Interference Management - Events and Happenings

Second Interference Management Workshop

Brussels, Belgium, Tuesday 9 October 2007

The Second Interference Management Workshop was attended by almost 100 radio spectrum industry professionals from across Europe. Please find below the agenda for this workshop. Click on the PowerPoint logos to view the presentations.

Time Activity Presenter
09:30 - 10:00 Registration  
10:00 - 10:15 Introductory Remarks powerpoint file [161K] Ruprecht Niepold,
Radio Spectrum Policy Unit,
European Commission
10:15 - 10:45 Re-Defining Harmful Interference powerpoint file [479K] Richard Womersley,
Eurostrategies (ICC)
10:45 - 11:00 Coffee Break  
11:00 - 11:45 Tightening Receiver Characteristics powerpoint file [357K] Wolfgang Schütz,
LS telcom AG
and Hugh Collins,
Eurostrategies (ICC)
11:45 - 12:15 Compatibility Studies - The Future powerpoint file [176K] David Court,
Connogue Ltd
12:15 - 12:45 Case Study: Background Noise Levels powerpoint file [8662K] Adrian Wagstaff,
Mass Consultants Ltd
12:45 - 14:00 Lunch Break  
14:00 - 14:30 The Impact of Neutrality on Spectrum Efficiency powerpoint file [326K] Wolfgang Schütz,
LS telcom AG
and Hugh Collins,
Eurostrategies (ICC)
14:30 - 15:00 Legal Measures: Directives and Decisions powerpoint file [192K] Barry Cartman,
Cartman dot ORG Ltd
15:00 - 15:30 Risk, Impact and Vulnerability - Alternative approaches to Spectrum Management powerpoint file [173K] David Court,
Connogue Ltd
15:30 - 15:45 Coffee Break  
15:45 - 16:45 Open Forum Discussion  
16:45 - 17:00 Closing Remarks Richard Womersley,
Eurostrategies (ICC)

In summing up the procedings of this successful workshop, Mr. Womersley highlighted the following:
"The concept of interference management is that use of the radio spectrum is controlled through addressing radio interference instead of directly controlling its causes such as the emissions from transmitters and antennas. This study has explored various facets of interference management and has aimed to address the central question of:

Can spectrum use be made more effective by spectrum management techniques which control interference instead of controlling transmitters?

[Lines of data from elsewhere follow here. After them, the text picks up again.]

(** * Shop-Track: inventory consistency, alert lifecycle and sale recording

    A shallow embedding of the service layer of the Shop-Track point-of-sale
    platform (app/services and app/api/v1/endpoints), with the properties
    of its specification stated and settled against it.

    Conventions of the embedding:
    - Python [int] is [Z]; [float] amounts are exact rationals [Q] (no
      property below depends on rounding); [datetime] values are seconds
      on a [Z] time line and [datetime.utcnow()] is an explicit argument.
    - Tables addressed by primary key (products, alerts, sales) are
      [gmap Z row]; tables that are scanned or appended to (inventory
      levels, stock movements, sale items) are lists in primary-key order.
    - A database session is a working copy of the tables; [db.commit()]
      copies it to the committed state.
    - Python exceptions are the values of [PyExc]; code that reads or
      writes the session or the cache and may raise runs in the monad [M]
      (state and exceptions), and the state reached when an exception is
      raised is kept, as in Python. *)

From Stdlib Require Import ZArith QArith Lia.
From stdpp Require Import gmap strings list fin_maps sorting pretty.

Local Open Scope Z_scope.

(** ** Exceptions and the error monad *)

Inductive PyExc : Type :=
| ValueError_no_items                       (* "Sale must contain at least one item" *)
| ValueError_not_found_or_not_tracked (product_id : Z)
| ValueError_insufficient_stock (product_id : Z)
| ValueError_product_not_found (product_id : Z)
| ValueError_invalid_enum (value : string)  (* Enum(value) on an unknown value *)
| NameError (name : string)                 (* "name '...' is not defined" *)
| OverflowError                             (* date arithmetic out of range *)
| DatabaseError (what : string).            (* a statement the server rejects *)

Inductive result (A : Type) : Type :=
| Ok (a : A)
| Raise (e : PyExc).
Arguments Ok {A} a.
Arguments Raise {A} e.

#[global] Instance result_ret : MRet result := fun A a => Ok a.
#[global] Instance result_bind : MBind result := fun A B k r =>
  match r with
  | Ok a => k a
  | Raise e => Raise e
  end.

(** ** app/models *)

Inductive AlertType := LOW_STOCK | OUT_OF_STOCK | RUSH_HOUR | HIGH_QUEUE | SYSTEM_ERROR | MAINTENANCE.
Inductive AlertSeverity := LOW | MEDIUM | HIGH | CRITICAL.
Inductive AlertStatus := ACTIVE | ACKNOWLEDGED | RESOLVED | DISMISSED.
Inductive StockMovementType := PURCHASE | SALE | ADJUSTMENT | RETURN | DAMAGED | EXPIRED.
Inductive PaymentMethod := CASH | CARD | MOBILE | OTHER.

Definition AlertStatus_eqb (a b : AlertStatus) : bool :=
  match a, b with
  | ACTIVE, ACTIVE | ACKNOWLEDGED, ACKNOWLEDGED
  | RESOLVED, RESOLVED | DISMISSED, DISMISSED => true
  | _, _ => false
  end.

Definition AlertType_eqb (a b : AlertType) : bool :=
  match a, b with
  | LOW_STOCK, LOW_STOCK | OUT_OF_STOCK, OUT_OF_STOCK | RUSH_HOUR, RUSH_HOUR
  | HIGH_QUEUE, HIGH_QUEUE | SYSTEM_ERROR, SYSTEM_ERROR | MAINTENANCE, MAINTENANCE => true
  | _, _ => false
  end.

Definition AlertSeverity_eqb (a b : AlertSeverity) : bool :=
  match a, b with
  | LOW, LOW | MEDIUM, MEDIUM | HIGH, HIGH | CRITICAL, CRITICAL => true
  | _, _ => false
  end.

(** [PaymentMethod(value)]: the enum constructor raises ValueError on a
    string that is no member's value. *)
Definition PaymentMethod_of_value (v : string) : result PaymentMethod :=
  if String.eqb v "cash" then Ok CASH
  else if String.eqb v "card" then Ok CARD
  else if String.eqb v "mobile" then Ok MOBILE
  else if String.eqb v "other" then Ok OTHER
  else Raise (ValueError_invalid_enum v).

Module Product.
(** models/inventory.py, class Product (the key of the table is [id]). *)
Record t := mk {
  sku : string;
  name : string;
  min_stock_level : Z;
  max_stock_level : Z;
  reorder_point : Z;
  is_active : bool;
  is_tracked : bool
}.
End Product.

Module InventoryLevel.
(** models/inventory.py, class InventoryLevel. *)
Record t := mk {
  product_id : Z;
  current_quantity : Z;
  reserved_quantity : Z;
  available_quantity : Z;
  location_id : string
}.
Definition set_current_quantity (v : Z) (r : t) : t :=
  mk (product_id r) v (reserved_quantity r) (available_quantity r) (location_id r).
Definition set_available_quantity (v : Z) (r : t) : t :=
  mk (product_id r) (current_quantity r) (reserved_quantity r) v (location_id r).
End InventoryLevel.

Module StockMovement.
(** models/inventory.py, class StockMovement. *)
Record t := mk {
  product_id : Z;
  movement_type : StockMovementType;
  quantity : Z;
  previous_quantity : Z;
  new_quantity : Z;
  reference_id : option string;
  reference_type : option string;
  user_id : option string;
  notes : option string;
  location_id : string;
  created_at : Z
}.
End StockMovement.

Module Alert.
(** models/alerts.py, class Alert (the key of the table is [id]). *)
Record t := mk {
  alert_type : AlertType;
  severity : AlertSeverity;
  status : AlertStatus;
  title : string;
  product_id : option Z;
  sale_id : option Z;
  created_by : option string;
  acknowledged_by : option string;
  resolved_by : option string;
  created_at : Z;
  acknowledged_at : option Z;
  resolved_at : option Z;
  expires_at : option Z;
  is_expired : bool
}.
Definition set_status (v : AlertStatus) (a : t) : t :=
  mk (alert_type a) (severity a) v (title a) (product_id a) (sale_id a)
     (created_by a) (acknowledged_by a) (resolved_by a) (created_at a)
     (acknowledged_at a) (resolved_at a) (expires_at a) (is_expired a).
Definition set_acknowledged_by (v : option string) (a : t) : t :=
  mk (alert_type a) (severity a) (status a) (title a) (product_id a) (sale_id a)
     (created_by a) v (resolved_by a) (created_at a)
     (acknowledged_at a) (resolved_at a) (expires_at a) (is_expired a).
Definition set_acknowledged_at (v : option Z) (a : t) : t :=
  mk (alert_type a) (severity a) (status a) (title a) (product_id a) (sale_id a)
     (created_by a) (acknowledged_by a) (resolved_by a) (created_at a)
     v (resolved_at a) (expires_at a) (is_expired a).
Definition set_resolved_by (v : option string) (a : t) : t :=
  mk (alert_type a) (severity a) (status a) (title a) (product_id a) (sale_id a)
     (created_by a) (acknowledged_by a) v (created_at a)
     (acknowledged_at a) (resolved_at a) (expires_at a) (is_expired a).
Definition set_resolved_at (v : option Z) (a : t) : t :=
  mk (alert_type a) (severity a) (status a) (title a) (product_id a) (sale_id a)
     (created_by a) (acknowledged_by a) (resolved_by a) (created_at a)
     (acknowledged_at a) v (expires_at a) (is_expired a).
Definition set_is_expired (v : bool) (a : t) : t :=
  mk (alert_type a) (severity a) (status a) (title a) (product_id a) (sale_id a)
     (created_by a) (acknowledged_by a) (resolved_by a) (created_at a)
     (acknowledged_at a) (resolved_at a) (expires_at a) v.

(** The property [is_active]; [now] is [datetime.utcnow()]. *)
Definition is_active (now : Z) (a : t) : bool :=
  match status a with
  | ACTIVE =>
      if is_expired a then false
      else match expires_at a with
           | Some e => negb (e <? now)
           | None => true
           end
  | _ => false
  end.
End Alert.

Module Sale.
(** models/sales.py, class Sale (the key of the table is [id]). *)
Record t := mk {
  transaction_id : string;
  cashier_id : string;
  customer_id : option string;
  payment_method : PaymentMethod;
  subtotal : Q;
  tax_amount : Q;
  discount_amount : Q;
  total_amount : Q;
  created_at : Z;
  completed_at : option Z;
  status : string;
  notes : option string
}.
End Sale.

Module SaleItem.
(** models/sales.py, class SaleItem. *)
Record t := mk {
  sale_id : Z;
  product_id : Z;
  product_name : string;
  sku : string;
  quantity : Z;
  unit_price : Q;
  total_price : Q
}.
End SaleItem.

(** ** The database and the cache *)

(** The tables as one session sees them. *)
Record Db := mkDb {
  products : gmap Z Product.t;
  inventory_levels : list InventoryLevel.t;
  stock_movements : list StockMovement.t;
  alerts : gmap Z Alert.t;
  sales : gmap Z Sale.t;
  sale_items : list SaleItem.t
}.

Definition set_inventory_levels (v : list InventoryLevel.t) (d : Db) : Db :=
  mkDb (products d) v (stock_movements d) (alerts d) (sales d) (sale_items d).
Definition set_stock_movements (v : list StockMovement.t) (d : Db) : Db :=
  mkDb (products d) (inventory_levels d) v (alerts d) (sales d) (sale_items d).
Definition set_alerts (v : gmap Z Alert.t) (d : Db) : Db :=
  mkDb (products d) (inventory_levels d) (stock_movements d) v (sales d) (sale_items d).
Definition set_sales (v : gmap Z Sale.t) (d : Db) : Db :=
  mkDb (products d) (inventory_levels d) (stock_movements d) (alerts d) v (sale_items d).
Definition set_sale_items (v : list SaleItem.t) (d : Db) : Db :=
  mkDb (products d) (inventory_levels d) (stock_movements d) (alerts d) (sales d) v.

(** The primary key a flush assigns to a new row: one above the largest
    key in the table. *)
Definition next_id {A} (m : gmap Z A) : Z :=
  1 + map_fold (fun k _ acc => Z.max k acc) 0 m.

(** core/redis_client.py, the entries the services write through
    [cache_manager.set] and remove through [cache_manager.delete]. *)
Inductive CacheKey :=
| StockKey (product_id : Z)            (* f"stock:{product_id}" *)
| AlertKey (alert_id : Z)              (* f"alert:{alert_id}" *)
| TransactionKey (transaction_id : string).

Inductive CacheValue :=
| StockEntry (current_quantity available_quantity : Z)
| AlertEntry (alert_type : AlertType) (severity : AlertSeverity) (title : string)
| SaleIdEntry (sale_id : Z).

Definition CacheKey_eqb (a b : CacheKey) : bool :=
  match a, b with
  | StockKey x, StockKey y => x =? y
  | AlertKey x, AlertKey y => x =? y
  | TransactionKey x, TransactionKey y => String.eqb x y
  | _, _ => false
  end.

Definition Cache := list (CacheKey * CacheValue).

Definition cache_set (k : CacheKey) (v : CacheValue) (c : Cache) : Cache :=
  (k, v) :: filter (fun e => negb (CacheKey_eqb (fst e) k)) c.

Definition cache_delete (k : CacheKey) (c : Cache) : Cache :=
  filter (fun e => negb (CacheKey_eqb (fst e) k)) c.

(** What outlives a call: the committed tables and the cache. *)
Record World := mkWorld {
  committed : Db;
  cache : Cache
}.

Definition set_committed (v : Db) (w : World) : World := mkWorld v (cache w).
Definition set_cache (v : Cache) (w : World) : World := mkWorld (committed w) v.

(** ** Sessions *)

(** A running [with get_db_context() as db:] block: the world outside and
    the session's working copy of the tables. *)
Record Txn := mkTxn {
  world : World;
  session : Db
}.

Definition M (A : Type) : Type := Txn -> result A * Txn.

#[global] Instance M_ret : MRet M := fun A a t => (Ok a, t).
#[global] Instance M_bind : MBind M := fun A B k m t =>
  match m t with
  | (Ok a, t') => k a t'
  | (Raise e, t') => (Raise e, t')
  end.

Definition raise {A} (e : PyExc) : M A := fun t => (Raise e, t).

(** [try: body except Exception as e: handler]. *)
Definition try_except {A} (body : M A) (handler : PyExc -> M A) : M A := fun t =>
  match body t with
  | (Ok a, t') => (Ok a, t')
  | (Raise e, t') => handler e t'
  end.

Definition get_session : M Db := fun t => (Ok (session t), t).
Definition put_session (d : Db) : M unit := fun t => (Ok (), mkTxn (world t) d).

(** [db.commit()]. *)
Definition commit : M unit := fun t =>
  (Ok (), mkTxn (set_committed (session t) (world t)) (session t)).

(** [cache_manager.set] and [cache_manager.delete]; both swallow their own
    exceptions, so neither raises. *)
Definition cache_manager_set (k : CacheKey) (v : CacheValue) : M unit := fun t =>
  (Ok (), mkTxn (set_cache (cache_set k v (cache (world t))) (world t)) (session t)).
Definition cache_manager_delete (k : CacheKey) : M unit := fun t =>
  (Ok (), mkTxn (set_cache (cache_delete k (cache (world t))) (world t)) (session t)).

(** Modelled from the spec: [get_db_context] of app/core/database.py, which
    is not among the sources.  The block runs in a fresh session on the
    committed tables; what the block committed with [db.commit()] stays,
    and the session's uncommitted work is dropped when the block is left,
    by return or by exception (section 7: a failed recording leaves no
    partial application).  An exception raised in the block reaches the
    caller. *)
Definition get_db_context {A} (body : M A) (w : World) : result A * World :=
  let '(r, t) := body (mkTxn w (committed w)) in (r, world t).

(** ** Dates *)

(** [timedelta(days=n)] accepts at most 999999999 days either way. *)
Definition timedelta_days (days : Z) : M Z :=
  if Z.abs days <=? 999999999 then mret (days * 86400) else raise OverflowError.

(** [datetime.min] and [datetime.max] in seconds from 1970-01-01. *)
Definition datetime_min : Z := -62135596800.
Definition datetime_max : Z := 253402300799.

(** [t - delta] on datetimes raises OverflowError outside years 1..9999. *)
Definition datetime_sub (t delta : Z) : M Z :=
  let r := t - delta in
  if (r <? datetime_min) || (datetime_max <? r) then raise OverflowError else mret r.

(** ** app/services/alert_dispatcher.py *)

Module AlertDispatcher.

Definition _get_channels_for_severity (severity : AlertSeverity) : list string :=
  match severity with
  | CRITICAL => ["email"; "sms"; "webhook"; "dashboard"]
  | HIGH => ["email"; "webhook"; "dashboard"]
  | MEDIUM => ["webhook"; "dashboard"]
  | LOW => ["dashboard"]
  end.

It appears that there is no single answer to this question. Instead of having demonstrated that interference management techniques produce an all-encompassing improvement in the efficiency or effectiveness of spectrum use, or a method for replacing standard techniques; it has instead been shown that the application of such techniques in some circumstances does provide alternative and additional tools to the spectrum manager which inform and encourage more flexible (both in terms of technology and service) access to the radio spectrum. In particular, we have heard today that:
  • The concepts of harmful and permissible interference may be extended to provide a way of defining spectrum rights for licence holders and offer a means of enabling liberalisation through trading.
  • Regulating receivers (in addition to transmitters) through the specification of receiver characteristics is not, by itself, a solution to enhancing spectrum efficiency. However there are benefits in encouraging an interference environment in which receivers need to be designed to 'work harder', which in turn can deliver greater spectrum efficiency.
  • The remit of compatibility studies should be modified to answer questions based on a flexible interference framework instead of providing 'go/no go' decisions on whether two systems can work together.
  • Technology and service neutral licensing (as would be supported by interference based licensing techniques) offers significant benefit for end-users but not necessarily for spectrum owners and network providers.
  • The scope and implications of Decisions and Directives which consider harmful interference and electromagnetic disturbance is not widely comprehended. Making harmful interference a sub-set of electromagnetic disturbance introduces much needed clarity.
  • Methods of managing risk, vulnerability and performance, often applied in other industries, may be used in considering the scope and application of compatibility studies to support a more flexible approach to decision making."